Rahimi left New York City that day with six more bombs in his backpack. But none of those bombs went off, even when he was apprehended by police more than a day later.
"Six more chances to set off bombs. Six more chances to cause harm, if that's what he wanted to do," she argued. "Callousness, carelessness, is not intent."
In fact, the defense faced an uphill battle.

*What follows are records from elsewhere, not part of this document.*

(** After a rekey the previous session is out of reach: its index, kept in
    [prev_session], is also the tunnel's [old_local_index], which is looked up
    first, so packets still in flight under the old keys are decrypted with the
    new ones. *)
Theorem rekey_shadows_previous_session tun msg st w tun' st' w' :
  valid (session tun) = true -> wg_handshake_response tun msg st w = (WG_OK, tun', st', w') ->
  let old := old_local_index (session tun) in
  wg_find_peer_by_local_index tun' old = None ->
  valid (prev_session tun') = true /\ local_index (prev_session tun') = old /\
  receiving_key (prev_session tun') = receiving_key (session tun) /\
  find_session tun' old = (None, Some TunCur).
Proof.
  intros Hv E old Hp. destruct (response_ok_state _ _ _ _ _ _ _ E) as (_ & _ & _ & _ & Ho & Hprev).
  specialize (Hprev Hv). rewrite Hprev. split; [exact Hv|]. split; [done|]. split; [done|].
  unfold find_session. rewrite Hp, Ho. fold old. rewrite Z.eqb_refl. by destruct (old =? _).
Qed.

Lemma init_effect t w e t' m s w' :
  wg_handshake_init t w = (e, t', m, s, w') ->
  e = WG_OK /\ local_index (session t') = i_sender_index m /\ old_local_index (session t') = local_index (session t) /\
  receiving_key (session t') = receiving_key (session t) /\ valid (session t') = valid (session t) /\
  prev_session t' = prev_session t /\ peers t' = peers t /\ peer_count t' = peer_count t /\
  socket_fd t' = socket_fd t /\ static_public t' = static_public t.
Proof.
  intros E. unfold wg_handshake_init in E. destruct (build_init t (peer_public t) w) as [[msg st] w1].
  destruct (wg_time_now w1) as [now w2].
  repeat match type of E with (if ?b then _ else _) = _ => destruct b | context [if ?b then _ else _] => destruct b end;
    injection E as <- <- <- <- <-; done.
Qed.

(** A rekey that needs a second attempt loses the live session: each
    [wg_handshake_init] takes the index of the attempt before as the old one, so
    packets of the session that is still valid find no session at all and are
    dropped, unless the index happens to be drawn again. *)
Theorem retry_drops_live_session tun w e1 tun1 m1 s1 w1 e2 tun2 m2 s2 w2 :
  wg_handshake_init tun w = (e1, tun1, m1, s1, w1) ->
  wg_handshake_init tun1 w1 = (e2, tun2, m2, s2, w2) ->
  let live := local_index (session tun) in
  live <> i_sender_index m1 -> live <> i_sender_index m2 ->
  valid (prev_session tun) = false -> wg_find_peer_by_local_index tun live = None ->
  valid (session tun2) = valid (session tun) /\ receiving_key (session tun2) = receiving_key (session tun) /\
  find_session tun live = (None, Some TunCur) /\ find_session tun1 live = (None, Some TunCur) /\
  find_session tun2 live = (None, None).
Proof.
  intros E1 E2 live N1 N2 Hpv Hp.
  destruct (init_effect _ _ _ _ _ _ _ E1) as (_ & L1 & O1 & K1 & V1 & P1 & Q1 & C1 & _ & _).
  destruct (init_effect _ _ _ _ _ _ _ E2) as (_ & L2 & O2 & K2 & V2 & P2 & Q2 & C2 & _ & _).
  assert (wg_find_peer_by_local_index tun1 live = None) as Hp1.
  { unfold wg_find_peer_by_local_index, first_peer in *. by rewrite Q1, C1. }
  assert (wg_find_peer_by_local_index tun2 live = None) as Hp2.
  { unfold wg_find_peer_by_local_index, first_peer in *. by rewrite Q2, C2, Q1, C1. }
  split; [congruence|]. split; [congruence|]. unfold find_session. rewrite Hp, Hp1, Hp2, L1, L2, O1, O2, L1, P2, P1, Hpv.
  fold live. rewrite Z.eqb_refl. rewrite (proj2 (Z.eqb_neq _ _) N1), (proj2 (Z.eqb_neq _ _) N2). done.
Qed.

Prosecutors had video of Rahimi testing homemade explosives at home, placing bombs in New York, and fingerprints linking him to the devices.
Assistant U.S. Attorney Andrew DeFilippis told the jury the evidence was so overwhelming that Shroff's closing statement in itself was a "partial confession."
"He's admitting what he can't deny, and denying what he can't admit," DeFilippis said. Shroff's argument "was a cover story straight out of the Al Qaeda playbook."
Rahimi also faces charges in New Jersey relating to bombs set off in a park and a shootout with a police officer. The defense attorneys successfully fought to prevent the jury from hearing about the shootout with police.